TASK PROMPT
Print the lines in the listing below that fall between the line with "From S2P Require Import Bits." and the line with "(entries cmd) ds;", those two lines included, exactly as they stand and with nothing else.
■ ■ ■ ■ ■ ■ ■
(* ===== verification/IpaTableAdd.v ===== *)
(** Insertion into an IPA table: what ipa_table_add_entry leaves in memory and
    in the command list ([pending]), that executing the commands completes
    the insertion, and that erasing the new record instead undoes it. *)
From S2P Require Import Prelude.
From S2P Require Import Bits.
From S2P Require Import Chains.
From S2P Require Import IpaTable.
From S2P Require Import IpaDma.
From S2P Require Import IpaTableWf.

(** A command list with commands appended. *)
Definition cmd_app (cmd : nat_dma_cmd) (ds : list nat_dma_one) : nat_dma_cmd :=
  {| entries := foldl (fun n _ => u8 (n + 1)) (entries cmd) ds;
     mem_type := mem_type cmd; dma := dma cmd ++ ds |}.

Section Add.
Context {U : Type} {EI : EntryInterface U} {EL : EntryLaws U} {HW : IpaHw} {HWS : IpaHwSpec}.
Context (bt et ti : Z).
Abbreviation table_geom := (table_geom bt et ti).
Abbreviation table_ok := (table_ok bt et ti).
Abbreviation one_at := (one_at bt et ti).

(** An insertion in bucket [b] that waits for its commands [ds]: the new
    record [idx] is written, not yet linked. *)
Definition pending (t : ipa_table) (ch : chain_map) (w : lw_V) (b idx : Z) (t' : ipa_table)
    (ds : list nat_dma_one) : Prop :=
  exists e' hd,
    0 < b < table_entries t /\ 0 < idx < tot t /\ link t idx = None /\
    (ch b = [] -> idx = b) /\ (ch b <> [] -> table_entries t <= idx) /\
    same_shape t t' /\ recs t' = zinsert idx e' (recs t) /\
    lw_meta (meta t') (expn_table_entries t) /\ (is_Some (meta t') <-> is_Some (meta t)) /\
    (forall j y, j <> idx -> entry_get_prev_index y j (meta t') (table_entries t) =
                             entry_get_prev_index y j (meta t) (table_entries t)) /\
    entry_get_next_index e' = 0 /\
    entry_get_prev_index e' idx (meta t') (table_entries t) = Done (lst 0 (ch b)) /\
    cur_tbl_cnt t' = u16 (cur_tbl_cnt t + (if idx <? table_entries t then 1 else 0)) /\
    cur_expn_tbl_cnt t' = u16 (cur_expn_tbl_cnt t + (if idx <? table_entries t then 0 else 1)) /\
    match hd with
    | Some d => 0 <= d < 65536 /\ lw_enabling d = true /\
                lw_headview d (lw_view e') = w
    | None => is_Some (meta t) /\ ch b <> [] /\ entry_is_valid e' = true /\
              lw_view e' = w
    end /\
    ds = (match hd with Some d => [one_at t lw_head idx d] | None => [] end) ++
         (match ch b with [] => [] | _ => [one_at t lw_next (lst 0 (ch b)) idx] end).

(** A store into the new record that keeps its links and changes its view
    by [f]. *)
Definition touched (f : lw_V -> lw_V) (idx : Z) (t' t'' : ipa_table) : Prop :=
  exists e' e'',
    zlookup (recs t') idx = Some e' /\ t'' = set_recs (zinsert idx e'' (recs t')) t' /\
    entry_get_next_index e'' = entry_get_next_index e' /\
    (forall i m b, entry_get_prev_index e'' i m b = entry_get_prev_index e' i m b) /\
    lw_view e'' = f (lw_view e') /\
    (is_Some (meta t') -> entry_is_valid e'' = entry_is_valid e').

Lemma cnt_bounds t ch : table_ok t ch ->
  0 <= cur_tbl_cnt t <= table_entries t /\ 0 <= cur_expn_tbl_cnt t <= expn_table_entries t.
Proof.
  intros OK. rewrite (ok_cnt _ _ _ _ _ OK), (ok_ecnt _ _ _ _ _ OK).
  pose proof (g_base _ _ _ _ (ok_geom _ _ _ _ _ OK)).
  pose proof (g_expn _ _ _ _ (ok_geom _ _ _ _ _ OK)).
  pose proof (occ_bounds (link t) 0 (Z.to_nat (table_entries t))).
  pose proof (occ_bounds (link t) (table_entries t) (Z.to_nat (expn_table_entries t))). lia.
Qed.

(** Writing a free record in a free slot changes nothing. *)
Lemma store_free_ok t ch i e :
  table_ok t ch -> 0 <= i < tot t -> link t i = None -> lw_free e ->
  table_ok (set_recs (zinsert i e (recs t)) t) ch /\
  (forall j, content (set_recs (zinsert i e (recs t)) t) j = content t j).
Proof.
  intros OK Hi HL Hf. pose proof (ok_geom _ _ _ _ _ OK) as G.
  assert (Hlen : 0 <= i < zlength (recs t)) by now rewrite (g_len _ _ _ _ G).
  pose proof (lw_free_valid e Hf) as Hv. split.
  - apply (table_ok_update bt et ti t ch _ ch (link t)); auto; cbn.
    + now unfold same_shape.
    + apply zlength_insert.
    + apply G.
    + intros j. unfold link. cbn. rewrite links_of_insert by done.
      unfold rlink. rewrite Hv. upd_cases; [|done]. symmetry. exact HL.
    + apply OK.
    + intros j x. rewrite zlookup_insert_cases by done. case_test; [congruence|]. apply OK.
    + apply OK.
    + apply OK.
  - intros j. rewrite (content_insert t _ i e) by done. unfold rview. rewrite Hv.
    upd_cases; [|done]. destruct (slot_free bt et ti t ch i OK Hi HL) as (x & E & Hx & _).
    unfold content, rview. now rewrite E, Hx.
Qed.

Lemma touched_pending f g t ch w b idx t' t'' ds :
  zlength (recs t) = tot t ->
  (forall d v, lw_headview d (f v) = g (lw_headview d v)) -> (is_Some (meta t) -> f w = g w) ->
  pending t ch w b idx t' ds -> touched f idx t' t'' -> pending t ch (g w) b idx t'' ds.
Proof.
  intros Hlen Hfg Hfm (e' & hd & Hb & Hi & HL & Hh1 & Hh2 & Hs & Hr & Hm & Hms & Hp & Hn & Hpr & Hc
    & He & Hd & Hds) (x & e'' & E & -> & Hn' & Hp' & Hv & Hval).
  rewrite Hr, zlookup_insert_eq in E by lia. injection E as <-.
  exists e'', hd. split_and!; try done; try lia; try exact Hs; try exact Hp.
  - cbn. now rewrite Hr, zinsert_insert.
  - cbn. now rewrite Hp'.
  - destruct hd; rewrite Hv.
    + destruct Hd as (Hd1 & Hd2 & <-). now rewrite Hfg.
    + destruct Hd as (Hd1 & Hd2 & Hd3 & <-).
      split_and!; auto. rewrite Hval; [done|]. now apply Hms.
Qed.

Lemma pending_geom t ch w b idx t' ds :
  table_geom t -> pending t ch w b idx t' ds -> table_geom t'.
Proof.
  intros G (e' & hd & Hb & Hi & HL & Hh1 & Hh2 & Hs & Hr & Hm & _).
  eapply geom_update; eauto. rewrite Hr. apply zlength_insert.
Qed.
■ ■ ■ ■ ■ ■ ■
SOLVED EXERCISE
From S2P Require Import Bits.
From S2P Require Import Chains.
From S2P Require Import IpaTable.
From S2P Require Import IpaDma.
From S2P Require Import IpaTableWf.

(** A command list with commands appended. *)
Definition cmd_app (cmd : nat_dma_cmd) (ds : list nat_dma_one) : nat_dma_cmd :=
  {| entries := foldl (fun n _ => u8 (n + 1)) (entries cmd) ds;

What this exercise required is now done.